▶ **Task statement**:
In the listing below, the answer starts at the line that has "wakeWrite : nat;" and stops after the line that has "actual ← boundPort listenFd;"; please repeat that part exactly and nothing more.
- - - - -
(* ===== verification/TCPSetup.v ===== *)
(** * TCP server: set-up and tear-down (include/network/TCPServer.hpp, src/network/tcp_server.cpp)

    The constructor and the destructor as sequences of system calls.  The kernel
    is its tables (open descriptors, their flags, what is bound and what the
    queue watches) and the results of the calls to come; which free descriptor
    number it hands out, and which port it gives to a socket that asks for port 0,
    are parameters. *)

From S2P Require Import Prelude CxxStd ThreadPool.

(** ** The kernel *)
Record os := mkOs {
  os_open : gset nat;
  os_nonblocking : gset nat;
  os_bound : gmap nat (Z * Z);         (* address and port *)
  os_listening : gset nat;
  os_watched : gset nat;               (* for reads, by the queue *)
  os_results : list (option string);   (* of the next calls: an error has a text *)
}.

(** [INADDR_LOOPBACK]: 127.0.0.1 *)
Definition INADDR_LOOPBACK : Z := 127 * 2 ^ 24 + 1.

Section Setup.
Context (pick : gset nat → nat) (ephemeral : Z).

(** [throw std::runtime_error("TCPServer: " + what + ": " + std::strerror(errno))] *)
Definition throwErrno {S A} (what text : string) : M S A :=
  throw (RuntimeError ("TCPServer: " +:+ what +:+ ": " +:+ text)).

(** The result of the next call that may fail; calls succeed when none is given. *)
Definition nextResult : M os (option string) :=
  k ← get_state;
  match os_results k with
  | [] => mret None
  | r :: rs =>
    put_state (mkOs (os_open k) (os_nonblocking k) (os_bound k) (os_listening k) (os_watched k) rs);;
    mret r
  end.

(** [if (call < 0) throwErrno(what)] *)
Definition attempt {A} (what : string) (call : M os A) : M os A :=
  r ← nextResult;
  match r with
  | None => call
  | Some text => throwErrno what text
  end.

Definition newFd : M os nat :=
  k ← get_state;
  let f := pick (os_open k) in
  put_state (mkOs ({[f]} ∪ os_open k) (os_nonblocking k) (os_bound k) (os_listening k) (os_watched k) (os_results k));;
  mret f.

(** [pipe]: the read end and the write end *)
Definition newPipe : M os (nat * nat) := r ← newFd; w ← newFd; mret (r, w).

Definition setNonBlocking (f : nat) : M os unit :=
  k ← get_state;
  put_state (mkOs (os_open k) ({[f]} ∪ os_nonblocking k) (os_bound k) (os_listening k) (os_watched k) (os_results k)).

(** [bind]: a socket that asks for port 0 gets a port of the kernel's. *)
Definition bindTo (f : nat) (address port : Z) : M os unit :=
  k ← get_state;
  let given := if bool_decide (port = 0%Z) then ephemeral else port in
  put_state (mkOs (os_open k) (os_nonblocking k) (<[f:=(address, given)]> (os_bound k)) (os_listening k) (os_watched k) (os_results k)).

(** [getsockname]: the port *)
Definition boundPort (f : nat) : M os Z :=
  k ← get_state; b ← lift (deref (os_bound k !! f)); mret b.2.

Definition listenOn (f : nat) : M os unit :=
  k ← get_state;
  put_state (mkOs (os_open k) (os_nonblocking k) (os_bound k) ({[f]} ∪ os_listening k) (os_watched k) (os_results k)).

(** [EV_SET(..., EVFILT_READ, EV_ADD, ...)] and [kevent] *)
Definition watch (fs : gset nat) : M os unit :=
  k ← get_state;
  put_state (mkOs (os_open k) (os_nonblocking k) (os_bound k) (os_listening k) (fs ∪ os_watched k) (os_results k)).

(** [close]: the number is free again, and nothing refers to the descriptor. *)
Definition closeFd (f : nat) : M os unit :=
  k ← get_state;
  put_state (mkOs (os_open k ∖ {[f]}) (os_nonblocking k ∖ {[f]}) (delete f (os_bound k)) (os_listening k ∖ {[f]})
    (os_watched k ∖ {[f]}) (os_results k)).

(** ** The constructor *)
Record fds := mkFds {
  listenFd_ : nat;
  kqueueFd_ : nat;
  wakeRead : nat;    (* wakePipe_[0] *)
  wakeWrite : nat;   (* wakePipe_[1] *)
  port_ : Z;
}.

Definition openServer (port : Z) (workerCount : nat) : M os fds :=
  _ ← lift (makePool (Task := nat) workerCount);
  listenFd ← attempt "socket" newFd;
  attempt ("bind to port " +:+ to_string port) (bindTo listenFd INADDR_LOOPBACK port);;
  actual ← boundPort listenFd;
  attempt "listen" (listenOn listenFd);;
  setNonBlocking listenFd;;
  '(r, w) ← attempt "pipe" newPipe;
  setNonBlocking r;;
  kq ← attempt "kqueue" newFd;
  attempt "kevent register" (watch {[listenFd; r]});;
  mret (mkFds listenFd kq r w actual).

(** ** The destructor, behind the drained pool *)
Definition closeServer (clients : list nat) (f : fds) : M os unit :=
  forM clients closeFd;;
  closeFd (listenFd_ f);;
  closeFd (kqueueFd_ f);;
  closeFd (wakeRead f);;
  closeFd (wakeWrite f).

(** ** What they do *)
Definition withResults (k : os) (rs : list (option string)) : os :=
  mkOs (os_open k) (os_nonblocking k) (os_bound k) (os_listening k) (os_watched k) rs.

Lemma nextResult_run k : nextResult k = Ret (withResults k (tail (os_results k))) (mjoin (head (os_results k))).
Proof. unfold nextResult. mrun. by destruct k as [? ? ? ? ? [|r rs]]. Qed.

Lemma attempt_run {A} what (call : M os A) k :
  attempt what call k =
    match mjoin (head (os_results k)) with
    | None => call (withResults k (tail (os_results k)))
    | Some text => throwErrno what text (withResults k (tail (os_results k)))
    end.
Proof. unfold attempt. erewrite M_bind_run by apply nextResult_run. by destruct (mjoin _). Qed.

Lemma attempt_bind {A B} what (call : M os A) (f : A → M os B) k :
  (attempt what call ≫= f) k =
    match mjoin (head (os_results k)) with
    | None => (call ≫= f) (withResults k (tail (os_results k)))
    | Some text => throwErrno what text (withResults k (tail (os_results k)))
    end.
Proof. unfold mbind at 1, M_bind at 1. rewrite attempt_run. by destruct (mjoin _). Qed.

Lemma newFd_run k :
  newFd k = Ret (mkOs ({[pick (os_open k)]} ∪ os_open k) (os_nonblocking k) (os_bound k) (os_listening k) (os_watched k) (os_results k))
    (pick (os_open k)).
Proof. done. Qed.

Lemma newPipe_run k :
  let r := pick (os_open k) in let w := pick ({[r]} ∪ os_open k) in
  newPipe k = Ret (mkOs ({[w]} ∪ ({[r]} ∪ os_open k)) (os_nonblocking k) (os_bound k) (os_listening k) (os_watched k) (os_results k)) (r, w).
Proof. done. Qed.

Lemma bindTo_run f a port k :
  bindTo f a port k =
    Ret (mkOs (os_open k) (os_nonblocking k) (<[f:=(a, if bool_decide (port = 0%Z) then ephemeral else port)]> (os_bound k))
      (os_listening k) (os_watched k) (os_results k)) ().
Proof. done. Qed.

Lemma boundPort_run f b k : os_bound k !! f = Some b → boundPort f k = Ret k b.2.
Proof. intros Hb. unfold boundPort. rewrite M_get_bind, Hb. done. Qed.

Lemma listenOn_run f k :
  listenOn f k = Ret (mkOs (os_open k) (os_nonblocking k) (os_bound k) ({[f]} ∪ os_listening k) (os_watched k) (os_results k)) ().
Proof. done. Qed.

Lemma setNonBlocking_run f k :
  setNonBlocking f k = Ret (mkOs (os_open k) ({[f]} ∪ os_nonblocking k) (os_bound k) (os_listening k) (os_watched k) (os_results k)) ().
Proof. done. Qed.

Lemma watch_run fs k :
  watch fs k = Ret (mkOs (os_open k) (os_nonblocking k) (os_bound k) (os_listening k) (fs ∪ os_watched k) (os_results k)) ().
Proof. done. Qed.

Definition fdsOf (f : fds) : list nat := [kqueueFd_ f; wakeWrite f; wakeRead f; listenFd_ f].

(** The calls that can fail, and how many descriptors are open by then. *)
Definition stages (port : Z) : list (string * nat) :=
  [("socket", 0); ("bind to port " +:+ to_string port, 1); ("listen", 1); ("pipe", 1); ("kqueue", 3); ("kevent register", 4)].

Record setUp (port : Z) (k k' : os) (f : fds) : Prop := {
  su_fresh : NoDup (fdsOf f) ∧ ∀ x, x ∈ fdsOf f → x ∉ os_open k;
  su_open : os_open k' = list_to_set (fdsOf f) ∪ os_open k;
  su_nonblocking : os_nonblocking k' = {[wakeRead f; listenFd_ f]} ∪ os_nonblocking k;
  su_watched : os_watched k' = {[listenFd_ f; wakeRead f]} ∪ os_watched k;
  su_bound : os_bound k' = <[listenFd_ f:=(INADDR_LOOPBACK, port_ f)]> (os_bound k);
  su_listening : os_listening k' = {[listenFd_ f]} ∪ os_listening k;
  su_port : port_ f = if bool_decide (port = 0%Z) then ephemeral else port;
}.

Definition failed (port : Z) (k k' : os) (e : exn) : Prop :=
  ∃ what i text, (what, i) ∈ stages port ∧ e = RuntimeError ("TCPServer: " +:+ what +:+ ": " +:+ text) ∧
    os_open k ⊆ os_open k' ∧ base.size (os_open k') = i + base.size (os_open k).

Hypothesis pick_fresh : ∀ o, pick o ∉ o.

Lemma size_add x (o : gset nat) : x ∉ o → base.size ({[x]} ∪ o) = S (base.size o).
Proof. intros Hx. rewrite size_union by set_solver. by rewrite size_singleton. Qed.

Lemma failed_at port k k' what i text :
  (what, i) ∈ stages port → os_open k ⊆ os_open k' → base.size (os_open k') = i + base.size (os_open k) →
  failed port k k' (RuntimeError ("TCPServer: " +:+ what +:+ ": " +:+ text)).
Proof. intros. by exists what, i, text. Qed.

(** A call that may fail with [i] descriptors open, a call that does not, and a
    name for a new descriptor. *)
Ltac tidy := cbn [os_open os_nonblocking os_bound os_listening os_watched os_results withResults fst snd].
Ltac stage i :=
  rewrite attempt_bind; destruct (mjoin _) as [?|];
  [apply (failed_at _ _ _ _ i); tidy; [by repeat constructor|set_solver|by rewrite ?size_add]|tidy].
Ltac call lem := erewrite M_bind_run by (apply lem); cbn beta iota zeta; tidy.
Ltac name_fd x H :=
  match goal with |- context [pick ?o] => pose proof (pick_fresh o) as H; generalize dependent (pick o); intros x H end.

Lemma openServer_spec port workerCount k :
  0 < workerCount →
  match openServer port workerCount k with
  | Ret k' f => setUp port k k' f
  | Exn k' e => failed port k k' e
  | Stuck => False
  end.
Proof.
  intros Hn. unfold openServer, makePool. rewrite bool_decide_eq_false_2 by lia. mrun.
  stage 0. call newFd_run. name_fd l H1.
  stage 1. call bindTo_run. erewrite M_bind_run by apply boundPort_run, lookup_insert_eq. tidy.
  stage 1. call listenOn_run. call setNonBlocking_run.
  stage 1. call newPipe_run. name_fd r H2. name_fd w H3. call setNonBlocking_run.
  stage 3. call newFd_run. name_fd q H4.
  stage 4. call watch_run. rewrite M_ret_run. tidy.
  apply not_elem_of_union in H2 as [H21%not_elem_of_singleton H22].
  apply not_elem_of_union in H3 as [H31%not_elem_of_singleton [H32%not_elem_of_singleton H33]%not_elem_of_union].
  apply not_elem_of_union in H4 as [H41%not_elem_of_singleton
    [H42%not_elem_of_singleton [H43%not_elem_of_singleton H44]%not_elem_of_union]%not_elem_of_union].
  split; unfold fdsOf; simpl; try done; [|clear; set_solver..].
  rewrite !NoDup_cons, !not_elem_of_cons. split.
  - pose proof (@NoDup_nil_2 nat). pose proof (@not_elem_of_nil nat). naive_solver.
  - intros x. rewrite !elem_of_cons. intros [->|[->|[->|[->|?%elem_of_nil]]]]; done.
Qed.

End Setup.

(** Closing takes descriptors off every table. *)
Definition without (X : gset nat) (k : os) : os :=
  mkOs (os_open k ∖ X) (os_nonblocking k ∖ X) (base.filter (λ b, b.1 ∉ X) (os_bound k)) (os_listening k ∖ X)
    (os_watched k ∖ X) (os_results k).

Lemma without_union X X' k : without X' (without X k) = without (X ∪ X') k.
Proof.
  unfold without. simpl. f_equal; try set_solver. rewrite map_filter_filter. apply map_filter_ext. simpl. set_solver.
Qed.

Lemma closeFd_run f k : closeFd f k = Ret (without {[f]} k) ().
Proof.
  unfold closeFd, without. mrun. repeat f_equal. apply map_eq. intros f'. apply option_eq. intros b.
  rewrite lookup_delete_Some, map_lookup_filter_Some. simpl. set_solver.
Qed.

Lemma closeFds_run l k : forM l closeFd k = Ret (without (list_to_set l) k) ().
Proof.
  revert k. induction l as [|f l IH]; intros k; simpl.
  - unfold without. destruct k as [o nb b li wa rs]. simpl. mrun. repeat f_equal; try set_solver.
    symmetry. apply map_filter_id. set_solver.
  - erewrite M_bind_run by apply closeFd_run. by rewrite IH, without_union.
Qed.

Lemma closeServer_run clients f k : closeServer clients f k = Ret (without (list_to_set clients ∪ list_to_set (fdsOf f)) k) ().
Proof.
  unfold closeServer. erewrite M_bind_run by apply closeFds_run. do 3 (erewrite M_bind_run by apply closeFd_run).
  rewrite closeFd_run, !without_union. do 2 f_equal. unfold fdsOf. simpl. set_solver.
Qed.


(** Descriptors 0, 1 and 2 are in use; the port is left to the kernel. *)
Definition demo_os (rs : list (option string)) : os := mkOs {[0; 1; 2]} ∅ ∅ ∅ ∅ rs.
- - - - -
▶ **Problem solution**:
  wakeWrite : nat;   (* wakePipe_[1] *)
  port_ : Z;
}.

Definition openServer (port : Z) (workerCount : nat) : M os fds :=
  _ ← lift (makePool (Task := nat) workerCount);
  listenFd ← attempt "socket" newFd;
  attempt ("bind to port " +:+ to_string port) (bindTo listenFd INADDR_LOOPBACK port);;
  actual ← boundPort listenFd;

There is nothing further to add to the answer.